April showers. They’re never confined to April, are they?
In fact, it seems like rain is never far away here in Britain. But somehow, lots of drivers are caught unaware by the pitfalls of driving on wet roads. So we’ve put together this quick guide for staying safe in rainy weather – whether it’s the first few spots after a dry spell, or the heavens have opened for what seems like the 100th day in a row.
According to the Highway Code, stopping distances are doubled in wet weather – so the 96m it normally takes to stop from 70mph becomes 192m after a downpour. Roads can become particularly slippery if there’s been no rain for a while; when a dusty film will have settled on the surface, which then interacts with the water to create even worse conditions.

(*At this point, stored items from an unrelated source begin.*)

(* ===== verification/OverviewFmt.v ===== *)
(** * OverviewFmt.v: the format of overview records

    NServer-0.9.1/OverviewFmt.{h,cc}: the fields of the local records, and how the
    records of a news server with another format are converted. *)
From S2P Require Import Prelude Memory Text Article.

(** CONF_OverviewFmt: name and whether the record holds the full header. *)
Definition over_desc : Type := bytes * bool.
Definition CONF_OverviewFmt : list over_desc :=
  [(bs "Subject:", false); (bs "From:", false); (bs "Date:", false); (bs "Message-ID:", false);
   (bs "References:", false); (bs "Bytes:", false); (bs "Lines:", false); (bs "Xref:", true)].

(** [f_trans]: for each local field its position in the incoming records, -1 when
    there is none, and whether they hold the full header. *)
Record OverviewFmt := Fmt { f_over : list over_desc; f_trans : list (Z * bool); dotrans : bool }.

Definition new_fmt (junk : list (Z * bool)) : OverviewFmt := Fmt CONF_OverviewFmt junk false.

(** The line number [fn] of the format names the local field [o]. *)
Definition match_over (field : bytes) (fn : Z) (o : over_desc) (t : Z * bool) : Z * bool :=
  let '(name, _) := o in
  if (length name <=? length field)%nat && strncaseeq field name (length name) then
    (fn, (length field =? length name + 4)%nat && strncaseeq (bs "full") (drop (length name) field) 4)
  else t.

(** The loop over the lines of [is]. *)
Fixpoint readxoin_loop (n : nat) (over : list over_desc) (ist : istream) (field : bytes) (fn : Z)
    (trans : list (Z * bool)) : option (Z * list (Z * bool) * istream) :=
  match n with
  | O => None
  | S n =>
      let '(field, ist) := nlreadline ist field false in
      if bool_decide (field = bs ".") || s_eof ist then Some (fn, trans, ist)
      else readxoin_loop n over ist field (fn + 1) (zip_with (match_over field fn) over trans)
  end.

Definition needs_trans (over : list over_desc) (trans : list (Z * bool)) (fn : Z) : bool :=
  negb (Z.of_nat (length over) =? fn) ||
  negb (forallb id (imap (fun i ot => let '((_, full), (t, f)) := ot in (t =? Z.of_nat i) && eqb f full)
                      (zip over trans))).

(** readxoin, on a stream that is still good or at its end. *)
Definition readxoin (ist : istream) (f : OverviewFmt) : option (OverviewFmt * istream) :=
  '(fn, trans, ist) ← readxoin_loop (S (S (length (s_rest ist)))) (f_over f) ist [] 0
                        ((fun t => (-1, snd t)) <$> f_trans f);
  Some (Fmt (f_over f) trans (needs_trans (f_over f) trans fn), ist).

(** [i] tabs further on. *)
Fixpoint skip_tabs (j : nat) (p : bytes) : bytes :=
  match j, p with
  | S j', c :: r => if bool_decide (c = TAB) then skip_tabs j' r else skip_tabs j r
  | _, _ => p
  end.
Definition no_tab (c : ascii) : bool := negb (bool_decide (c = TAB)).

Definition full_num (b : bool) : Z := if b then 1 else 0.

(** getfield of a record; full -1: as it is, 0: without, 1: with the name.  The
    result is [None] when the stripped field would start behind its end. *)
Fixpoint over_getfield_loop {S} (i : nat) (over : list over_desc) (rec fld : bytes) (full : Z) : M S bytes :=
  match over with
  | [] => raise (NoSuchFieldError fld)
  | (name, ofull) :: rest =>
      if strcaseeq fld name then
        let p := skip_tabs (Datatypes.S i) rec in
        let q := skip_while no_tab p in
        if (full =? -1) || (full =? full_num ofull) then ret (take_while no_tab p)
        else if full <? full_num ofull then
          let p := skip_while (fun c => negb (bool_decide (c = ":"%char))) p in
          let p := skip_while isspace p in
          if (length p <? length q)%nat then abort "field without a name"
          else ret (take (length p - length q) p)
        else ret (name ++ bs " " ++ take_while no_tab p)
      else over_getfield_loop (Datatypes.S i) rest rec fld full
  end.
Definition over_getfield {S} (f : OverviewFmt) (over fld : bytes) (full : Z) : M S bytes :=
  over_getfield_loop 0 (f_over f) over fld full.

(** The fields between the tabs of a record. *)
Fixpoint tab_split (s : bytes) : list bytes :=
  match s with
  | [] => [[]]
  | c :: r =>
      if bool_decide (c = TAB) then [] :: tab_split r
      else match tab_split r with x :: l => (c :: x) :: l | [] => [[c]] end
  end.

(** What convert appends for one field: [rin] are the fields of the incoming
    record behind its number. *)
Definition conv_piece (rin : list bytes) (o : over_desc) (t : Z * bool) : bytes :=
  let '(name, full) := o in
  let '(j, tfull) := t in
  if Z.of_nat (length rin) <=? j then [TAB]
  else if 0 <=? j then
    let x := default [] (rin !! Z.to_nat j) in
    if eqb tfull full then TAB :: x
    else if tfull then
      match skip_while (fun c => negb (bool_decide (c = ":"%char))) x with
      | [] => TAB :: x
      | k => TAB :: skip_while isspace k
      end
    else TAB :: name ++ bs " " ++ x
  else [TAB].

(** convert of a record; the positions of its tabs are kept in 256 cells. *)
Definition convert {S} (f : OverviewFmt) (recin : bytes) : M S bytes :=
  if negb (dotrans f) then ret recin else
  let fields := tab_split recin in
  if (256 <? length fields)%nat then abort "more than 255 tabs" else
  ret (concat (default [] (head fields) :: zip_with (conv_piece (tail fields)) (f_over f) (f_trans f))).

(** convert of an article. *)
Fixpoint convert_fields {S} (over : list over_desc) (a : Article) : M S bytes :=
  match over with
  | [] => ret []
  | (name, full) :: rest =>
      x <- catch (getfield name full a) (fun e =>
             match e with
             | NoSuchFieldError _ =>
                 ret (if strcaseeq name (bs "bytes:") then dec (s32 (a_length a)) else [])
             | e => raise e
             end) ;;
      r <- convert_fields rest a ;;
      ret (TAB :: x ++ r)
  end.
Definition convert_article {S} (f : OverviewFmt) (a : Article) : M S bytes :=
  r <- convert_fields (f_over f) a ;; ret (dec (a_nbr a) ++ r).

(** operator<< *)
Definition print_fmt (f : OverviewFmt) : bytes :=
  concat ((fun '(name, full) => name ++ (if full : bool then bs "full" else []) ++ [CR; LF]) <$> f_over f).

(** ** Converting a record *)
Lemma tab_split_nonempty s : tab_split s <> [].
Proof. destruct s as [|c s]; cbn; [done|]. case_bool_decide; [done|]. by destruct (tab_split s). Qed.

Lemma tab_split_app s r : TAB ∉ s -> tab_split (s ++ TAB :: r) = s :: tab_split r.
Proof.
  induction s as [|c s IH]; intros Hs; cbn [app tab_split].
  - by rewrite bool_decide_eq_true_2.
  - apply not_elem_of_cons in Hs as [Hc Hs]. rewrite bool_decide_eq_false_2 by done. by rewrite IH.
Qed.

Lemma tab_split_plain s : TAB ∉ s -> tab_split s = [s].
Proof.
  induction s as [|c s IH]; intros Hs; cbn [tab_split]; [done|].
  apply not_elem_of_cons in Hs as [Hc Hs]. rewrite bool_decide_eq_false_2 by done. by rewrite IH.
Qed.

Lemma tab_split_no_tab s : Forall (fun x => TAB ∉ x) (tab_split s).
Proof.
  induction s as [|c s IH]; cbn [tab_split]; [repeat constructor; apply not_elem_of_nil|].
  case_bool_decide as E; [constructor; [apply not_elem_of_nil|done]|].
  destruct (tab_split s) as [|x l]; [by repeat constructor; apply not_elem_of_cons; split; [|apply not_elem_of_nil]|].
  apply Forall_cons in IH as [Hx IH]. constructor; [|done]. by apply not_elem_of_cons.
Qed.

(** Joining fields with tabs, and splitting what was joined. *)
Definition tab_join (fs : list bytes) : bytes := concat ((cons TAB) <$> fs).

Lemma tab_split_join x fs : TAB ∉ x -> Forall (fun y => TAB ∉ y) fs -> tab_split (x ++ tab_join fs) = x :: fs.
Proof.
  intros Hx Hfs. revert x Hx. induction Hfs as [|y fs Hy Hfs IH]; intros x Hx.
  - rewrite app_nil_r. by apply tab_split_plain.
  - unfold tab_join. cbn. rewrite tab_split_app by done. f_equal. apply IH, Hy.
Qed.

(** The content of a field in the record convert makes. *)
Definition conv_value (rin : list bytes) (o : over_desc) (t : Z * bool) : bytes := drop 1 (conv_piece rin o t).

Lemma conv_piece_tab rin o t : Forall (fun x => TAB ∉ x) rin -> TAB ∉ fst o ->
  conv_piece rin o t = TAB :: conv_value rin o t /\ (TAB ∉ conv_value rin o t).
Proof.
  intros Hr Ho. unfold conv_value, conv_piece. destruct o as [name full], t as [j tfull]. cbn [fst] in Ho.
  pose proof (not_elem_of_nil TAB) as Hnil.
  destruct (Z.of_nat (length rin) <=? j); [by split|]. destruct (0 <=? j); [|by split].
  assert (TAB ∉ default [] (rin !! Z.to_nat j)) as Hx.
  { destruct (rin !! Z.to_nat j) as [x|] eqn:E; [|done]. cbn. rewrite Forall_forall in Hr.
    apply Hr. by eapply list_elem_of_lookup_2. }
  assert (forall p s, TAB ∉ s -> TAB ∉ skip_while p s) as Hskip.
  { intros p s Hs Hin. apply Hs. destruct (skip_while_suffix p s) as [q E]. rewrite E. apply elem_of_app. by right. }
  destruct (eqb tfull full); [by split|]. destruct tfull.
  - destruct (skip_while _ _) as [|k ks] eqn:Ek; [by split|]. split; [done|].
    change (drop 1 (TAB :: ?l)) with l. apply Hskip. rewrite <- Ek. by apply Hskip.
  - split; [done|]. assert (TAB ∉ bs " ") by notin. change (drop 1 (TAB :: ?l)) with l.
    rewrite !elem_of_app. by intros [?|[?|?]].
Qed.

(** A converted record has the number of the incoming one and exactly the
    local fields, in the local order; each is the incoming field the format names,
    with the header name added or stripped, and empty when there is none. *)
Theorem convert_fields_spec {X} f rec (s : X) :
  dotrans f = true -> length (f_trans f) = length (f_over f) -> (length (tab_split rec) <= 256)%nat ->
  Forall (fun o => TAB ∉ fst o) (f_over f) ->
  wp (convert f rec) (fun out s' => s' = s /\
    tab_split out = default [] (head (tab_split rec)) ::
      zip_with (conv_value (tail (tab_split rec))) (f_over f) (f_trans f) /\
    length (tab_split out) = S (length (f_over f))) s.
Proof.
  intros Hd Hlen Htab Hnames. unfold convert. rewrite Hd. cbn [negb].
  destruct (Nat.ltb_spec 256 (length (tab_split rec))); [lia|]. apply wp_ret. split; [done|].
  pose proof (tab_split_no_tab rec) as Hno. destruct (tab_split rec) as [|x rin] eqn:E; [by destruct (tab_split_nonempty rec)|].
  apply Forall_cons in Hno as [Hx Hrin]. cbn [head tail default concat].
  assert (forall over trans, Forall (fun o => TAB ∉ fst o) over ->
    concat (zip_with (conv_piece rin) over trans) = tab_join (zip_with (conv_value rin) over trans) /\
    Forall (fun y => TAB ∉ y) (zip_with (conv_value rin) over trans)) as Hzip.
  { intros over. induction over as [|o over IH]; intros [|t trans] Ho; try by split.
    apply Forall_cons in Ho as [Ho Hover]. destruct (conv_piece_tab rin o t Hrin Ho) as [Ep Hp].
    destruct (IH trans Hover) as [E1 H1]. unfold tab_join in *. cbn. rewrite E1, Ep. split; [done|by constructor]. }
  destruct (Hzip (f_over f) (f_trans f) Hnames) as [-> Hz].
  unfold id. rewrite (tab_split_join x _ Hx Hz). split; [done|]. cbn [length]. by rewrite length_zip_with, Hlen, Nat.min_id.
Qed.

(** The local format, printed and read, needs no conversion. *)
Lemma readxoin_print junk rest : length junk = 8%nat ->
  exists trans, readxoin (IStream (print_fmt (new_fmt junk) ++ bs "." ++ CR :: LF :: rest) false false) (new_fmt junk) =
    Some (Fmt CONF_OverviewFmt trans false, IStream rest false false).
Proof.
  intros H. do 8 (destruct junk as [|? junk]; [done|]). destruct junk; [|done]. eexists. vm_compute. reflexivity.
Qed.

(** A stripped field keeps its colon. *)
Example strip_keeps_colon :
  convert (S := unit) (Fmt [(bs "Subject:", false)] [(0, true)] true) (bs "1" ++ TAB :: bs "Subject: x") tt =
    Ret (bs "1" ++ TAB :: bs ": x") tt.
Proof. vm_compute. reflexivity. Qed.

Lemma convert_fields_spec_witness :
  wp (convert (Fmt [(bs "Subject:", false); (bs "Xref:", true)] [(1, false); (0, false)] true)
       (bs "7" ++ TAB :: bs "a" ++ TAB :: bs "b"))
    (fun out _ => tab_split out = [bs "7"; bs "b"; bs "Xref: a"]) tt.
Proof.
  eapply wp_mono; [apply convert_fields_spec; [reflexivity|reflexivity|vm_compute; lia|]|].
  - apply Forall_cons_2; [notin|]. apply Forall_cons_2; [notin|]. by apply Forall_nil_2.
  - intros out s' (_ & -> & _). vm_compute. reflexivity.
Defined.
(* ===== verification/Alloc.v ===== *)
(** * Alloc.v: NVcontainer refines the abstract allocator

    The invariant [heap] of a database file, the lock stack discipline, and the
    total-correctness specifications of lock, resize, nvalloc and nvfree, stated
    against the abstract allocator of Heap.v. *)
From S2P Require Import Prelude Memory Container Heap.

(** ** The invariant of a database file *)
Definition limit : Z := 2 ^ 31.

(** The content of a file of [sz] bytes: header, tiling and free list. *)
Record hmem (m : mem) (sz : Z) (bl : list blk) : Prop := {
  hm_size : ld64 m h_size = sz;
  hm_hlen : ld32 m h_hlen = sizeof_Header;
  hm_version : ld32 m h_version = 2;
  hm_tiles : tiles bl sizeof_Header sz;
  hm_live : forall b, b ∈ bl -> b_live b = true -> ld64 m (b_off b) = b_sz b;
  hm_circ : circ m (frees bl);
  hm_tail : exists bl0 t, bl = bl0 ++ [t] /\ b_live t = false /\ ld64 m h_freelist = b_off t;
  hm_apart : apart bl;
  hm_bytes : ld64 m h_bytes_free = total (frees bl)
}.

(** The mapping shows the whole file. *)
Record current (c : container) : Prop := {
  cu_map : mem_p c = Mapped;
  cu_fsize : f_size (cur c) = mem_sz c;
  cu_size : hdr c h_size = mem_sz c;
  cu_big : sizeof_Header + sizeof_FreeList < mem_sz c;
  cu_hlen : ld32 (data c) h_hlen = sizeof_Header;
  cu_version : ld32 (data c) h_version = 2
}.

Record heap (c : container) (bl : list blk) : Prop := {
  hp_current : current c;
  hp_limit : mem_sz c < limit;
  hp_page : mem_sz c mod 65536 = 0;
  hp_mem : hmem (data c) (mem_sz c) bl
}.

This all means you need to:
- drop anchor earlier
- brake gently (to avoid locking wheels)
- leave bigger gaps between you and the car in front
- anticipate needing to come to a sudden stop
Or you could…
Kill your speed
Leaving more space would be lovely, but our roads are crowded. If you leave space, someone will usually fill it pretty quickly.
So one alternative to buy yourself more time when stopping is to simply be carrying less speed in the first place. Remember that the speed limit is the maximum, not the minimum, and you’re well within your rights to drive 10mph (or more) beneath it, even if traffic is clear.
Use a gentle cornering action
Sharp or sudden turns can spell disaster if your wheels can’t get sufficient purchase on the asphalt. If the front wheels can’t get enough grip, you’ve got understeer, and the car won’t turn as much as you need it. If the rear wheels lose grip, the tail end can kick out behind you – oversteer.
Take a gentler, more progressive approach, and do all your braking before entering a corner; applying the brakes can destabilise wheels scrabbling for grip even more.
Check your wipers
There’s no excuse for not being able to see, so make sure your wipers are replaced regularly and you’ve always got windscreen washer in. This is vital to clear away any grime kicked up by other road users.
Put on your lights
This simply helps to ensure other road users can see you. But don’t use your fog lights – these can dazzle (if front-facing) or be confused for brake lights (at the rear).
Avoid standing water
Hitting standing water at speed can cause your car’s tyres to lose contact with the road – this is called aquaplaning, and is extremely dangerous. If this happens, applying the brakes will have no effect on your speed whatsoever, and your steering will feel very light. Take your foot off the accelerator and allow the car to coast until it clears the water.
Don’t attempt to ford large puddles
Big puddles can hide all sorts of nasties, including huge potholes that can damage your suspension. Worse, you can quickly find yourself in deep water that overwhelms the car’s radiator and electrical systems, stalling the engine and leaving you dangerously trapped.
If you simply must cross, get out of the car and wade into the puddle with wellies and a large stick to gauge the depth. What’s a safe depth will depend on your car (for instance, Land Rovers have fewer problems with more than a few inches of water – other models less so).